[Data provided]

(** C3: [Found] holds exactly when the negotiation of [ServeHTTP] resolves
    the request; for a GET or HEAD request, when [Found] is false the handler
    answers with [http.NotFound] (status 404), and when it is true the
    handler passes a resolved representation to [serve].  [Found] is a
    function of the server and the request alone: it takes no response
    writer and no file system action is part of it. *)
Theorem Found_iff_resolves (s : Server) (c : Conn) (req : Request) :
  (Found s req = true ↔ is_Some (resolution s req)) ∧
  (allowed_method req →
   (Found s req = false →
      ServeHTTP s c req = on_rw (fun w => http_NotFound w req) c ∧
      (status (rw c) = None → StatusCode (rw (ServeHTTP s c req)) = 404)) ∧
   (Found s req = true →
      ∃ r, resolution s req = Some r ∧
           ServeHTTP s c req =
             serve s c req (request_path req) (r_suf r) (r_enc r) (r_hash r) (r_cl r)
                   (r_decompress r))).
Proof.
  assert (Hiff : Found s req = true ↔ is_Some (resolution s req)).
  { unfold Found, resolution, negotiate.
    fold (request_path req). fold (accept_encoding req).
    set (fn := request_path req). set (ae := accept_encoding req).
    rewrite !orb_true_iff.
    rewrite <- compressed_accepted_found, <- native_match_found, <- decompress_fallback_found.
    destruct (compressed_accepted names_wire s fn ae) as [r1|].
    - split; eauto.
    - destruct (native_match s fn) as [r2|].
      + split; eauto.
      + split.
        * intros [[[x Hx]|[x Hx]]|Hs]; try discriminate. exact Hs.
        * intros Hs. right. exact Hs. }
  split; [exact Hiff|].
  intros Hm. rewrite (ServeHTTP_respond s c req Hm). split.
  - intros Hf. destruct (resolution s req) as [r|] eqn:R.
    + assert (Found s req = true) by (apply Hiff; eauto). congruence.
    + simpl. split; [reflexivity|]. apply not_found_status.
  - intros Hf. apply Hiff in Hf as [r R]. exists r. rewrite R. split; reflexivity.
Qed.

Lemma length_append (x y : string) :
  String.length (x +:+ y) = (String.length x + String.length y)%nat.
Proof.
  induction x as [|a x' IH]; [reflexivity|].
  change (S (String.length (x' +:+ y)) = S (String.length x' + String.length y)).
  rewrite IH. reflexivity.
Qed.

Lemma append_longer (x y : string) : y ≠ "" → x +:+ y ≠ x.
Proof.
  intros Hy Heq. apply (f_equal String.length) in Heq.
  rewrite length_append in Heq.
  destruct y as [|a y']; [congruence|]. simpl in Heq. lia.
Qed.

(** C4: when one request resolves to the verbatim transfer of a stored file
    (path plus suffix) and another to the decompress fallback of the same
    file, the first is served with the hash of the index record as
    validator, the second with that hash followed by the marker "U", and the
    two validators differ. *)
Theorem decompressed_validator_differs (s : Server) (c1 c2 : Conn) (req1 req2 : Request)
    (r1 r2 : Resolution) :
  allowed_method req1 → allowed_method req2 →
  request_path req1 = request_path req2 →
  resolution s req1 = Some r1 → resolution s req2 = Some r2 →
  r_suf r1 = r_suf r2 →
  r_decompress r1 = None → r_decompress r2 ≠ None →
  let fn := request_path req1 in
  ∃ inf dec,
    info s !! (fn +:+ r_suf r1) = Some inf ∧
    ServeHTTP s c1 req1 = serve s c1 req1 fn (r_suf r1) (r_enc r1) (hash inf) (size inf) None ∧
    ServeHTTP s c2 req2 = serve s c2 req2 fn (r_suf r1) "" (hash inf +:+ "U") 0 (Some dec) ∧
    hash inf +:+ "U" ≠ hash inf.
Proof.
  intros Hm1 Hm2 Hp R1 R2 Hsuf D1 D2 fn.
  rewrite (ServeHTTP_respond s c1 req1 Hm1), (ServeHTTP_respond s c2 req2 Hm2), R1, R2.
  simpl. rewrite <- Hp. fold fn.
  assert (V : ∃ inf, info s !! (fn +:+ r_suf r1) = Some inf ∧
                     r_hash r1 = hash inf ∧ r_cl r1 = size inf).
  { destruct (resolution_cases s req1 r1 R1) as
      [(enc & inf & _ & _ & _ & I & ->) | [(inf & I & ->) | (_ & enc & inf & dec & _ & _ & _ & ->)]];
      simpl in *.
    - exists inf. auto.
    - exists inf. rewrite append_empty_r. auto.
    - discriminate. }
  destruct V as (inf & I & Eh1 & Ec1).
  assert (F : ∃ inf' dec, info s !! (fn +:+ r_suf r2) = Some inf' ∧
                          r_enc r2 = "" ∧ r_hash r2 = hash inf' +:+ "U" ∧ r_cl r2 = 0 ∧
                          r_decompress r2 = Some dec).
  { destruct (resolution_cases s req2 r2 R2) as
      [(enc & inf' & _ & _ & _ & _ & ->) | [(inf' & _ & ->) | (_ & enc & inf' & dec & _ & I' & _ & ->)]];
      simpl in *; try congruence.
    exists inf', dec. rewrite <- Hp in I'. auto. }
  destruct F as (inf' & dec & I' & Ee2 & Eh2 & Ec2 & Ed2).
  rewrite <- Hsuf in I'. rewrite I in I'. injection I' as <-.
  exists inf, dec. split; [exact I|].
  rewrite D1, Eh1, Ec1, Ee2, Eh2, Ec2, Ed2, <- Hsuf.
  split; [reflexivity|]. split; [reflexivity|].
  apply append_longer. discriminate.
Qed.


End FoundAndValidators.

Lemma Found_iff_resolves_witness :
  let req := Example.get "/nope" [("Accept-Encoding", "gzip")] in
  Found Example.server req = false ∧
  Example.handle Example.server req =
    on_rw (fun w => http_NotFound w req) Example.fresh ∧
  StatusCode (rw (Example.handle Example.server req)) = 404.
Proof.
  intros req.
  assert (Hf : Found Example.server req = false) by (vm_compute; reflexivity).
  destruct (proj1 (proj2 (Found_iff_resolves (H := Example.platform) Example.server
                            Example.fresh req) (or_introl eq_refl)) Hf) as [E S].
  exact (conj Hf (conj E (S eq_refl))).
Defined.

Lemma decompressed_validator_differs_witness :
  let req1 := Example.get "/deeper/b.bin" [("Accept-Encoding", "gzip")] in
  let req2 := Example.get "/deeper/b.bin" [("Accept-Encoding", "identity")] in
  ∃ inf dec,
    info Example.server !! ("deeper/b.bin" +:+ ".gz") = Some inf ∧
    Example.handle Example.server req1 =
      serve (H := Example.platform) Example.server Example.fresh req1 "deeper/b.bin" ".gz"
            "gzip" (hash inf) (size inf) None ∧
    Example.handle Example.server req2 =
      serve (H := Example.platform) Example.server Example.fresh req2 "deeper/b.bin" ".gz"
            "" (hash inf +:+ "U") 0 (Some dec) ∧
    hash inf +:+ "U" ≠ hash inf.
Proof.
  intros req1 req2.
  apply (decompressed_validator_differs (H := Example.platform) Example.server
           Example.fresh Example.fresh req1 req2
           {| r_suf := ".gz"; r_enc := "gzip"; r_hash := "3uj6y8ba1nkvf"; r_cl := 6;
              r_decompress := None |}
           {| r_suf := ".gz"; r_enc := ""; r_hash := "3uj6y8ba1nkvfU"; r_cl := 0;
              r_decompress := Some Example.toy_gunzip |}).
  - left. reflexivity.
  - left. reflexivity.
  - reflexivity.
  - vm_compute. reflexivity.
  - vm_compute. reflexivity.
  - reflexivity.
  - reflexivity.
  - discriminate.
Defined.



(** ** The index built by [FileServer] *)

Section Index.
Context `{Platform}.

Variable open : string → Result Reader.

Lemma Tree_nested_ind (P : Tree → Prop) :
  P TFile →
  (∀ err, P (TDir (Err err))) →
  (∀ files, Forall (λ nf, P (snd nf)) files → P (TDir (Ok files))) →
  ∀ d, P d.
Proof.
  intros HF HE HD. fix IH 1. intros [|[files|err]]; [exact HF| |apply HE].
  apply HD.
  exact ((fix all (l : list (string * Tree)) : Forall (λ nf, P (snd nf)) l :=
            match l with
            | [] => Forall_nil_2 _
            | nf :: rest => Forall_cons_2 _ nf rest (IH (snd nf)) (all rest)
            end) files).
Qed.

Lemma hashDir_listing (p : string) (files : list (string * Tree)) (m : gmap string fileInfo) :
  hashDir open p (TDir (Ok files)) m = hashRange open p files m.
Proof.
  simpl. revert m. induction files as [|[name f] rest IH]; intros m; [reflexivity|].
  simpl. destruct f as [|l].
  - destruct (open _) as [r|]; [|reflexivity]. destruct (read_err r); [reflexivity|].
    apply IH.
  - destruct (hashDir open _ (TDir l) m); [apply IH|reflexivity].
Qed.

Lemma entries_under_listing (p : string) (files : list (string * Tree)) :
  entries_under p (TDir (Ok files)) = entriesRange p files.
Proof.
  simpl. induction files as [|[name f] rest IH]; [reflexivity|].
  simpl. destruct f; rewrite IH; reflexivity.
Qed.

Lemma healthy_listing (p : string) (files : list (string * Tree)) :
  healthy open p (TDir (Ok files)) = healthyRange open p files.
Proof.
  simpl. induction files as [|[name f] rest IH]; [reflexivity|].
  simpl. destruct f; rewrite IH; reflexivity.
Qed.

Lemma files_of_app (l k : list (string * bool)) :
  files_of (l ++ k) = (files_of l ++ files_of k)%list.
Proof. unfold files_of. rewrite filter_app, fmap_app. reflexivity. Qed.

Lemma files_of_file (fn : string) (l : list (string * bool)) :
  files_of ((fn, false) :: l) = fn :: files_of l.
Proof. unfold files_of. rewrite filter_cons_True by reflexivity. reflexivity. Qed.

[/Data provided]

* Work to complete: The expected answer is every line above in which the word "Hiff" appears.

* Solution for this task:
  assert (Hiff : Found s req = true ↔ is_Some (resolution s req)).
  split; [exact Hiff|].
    + assert (Found s req = true) by (apply Hiff; eauto). congruence.
  - intros Hf. apply Hiff in Hf as [r R]. exists r. rewrite R. split; reflexivity.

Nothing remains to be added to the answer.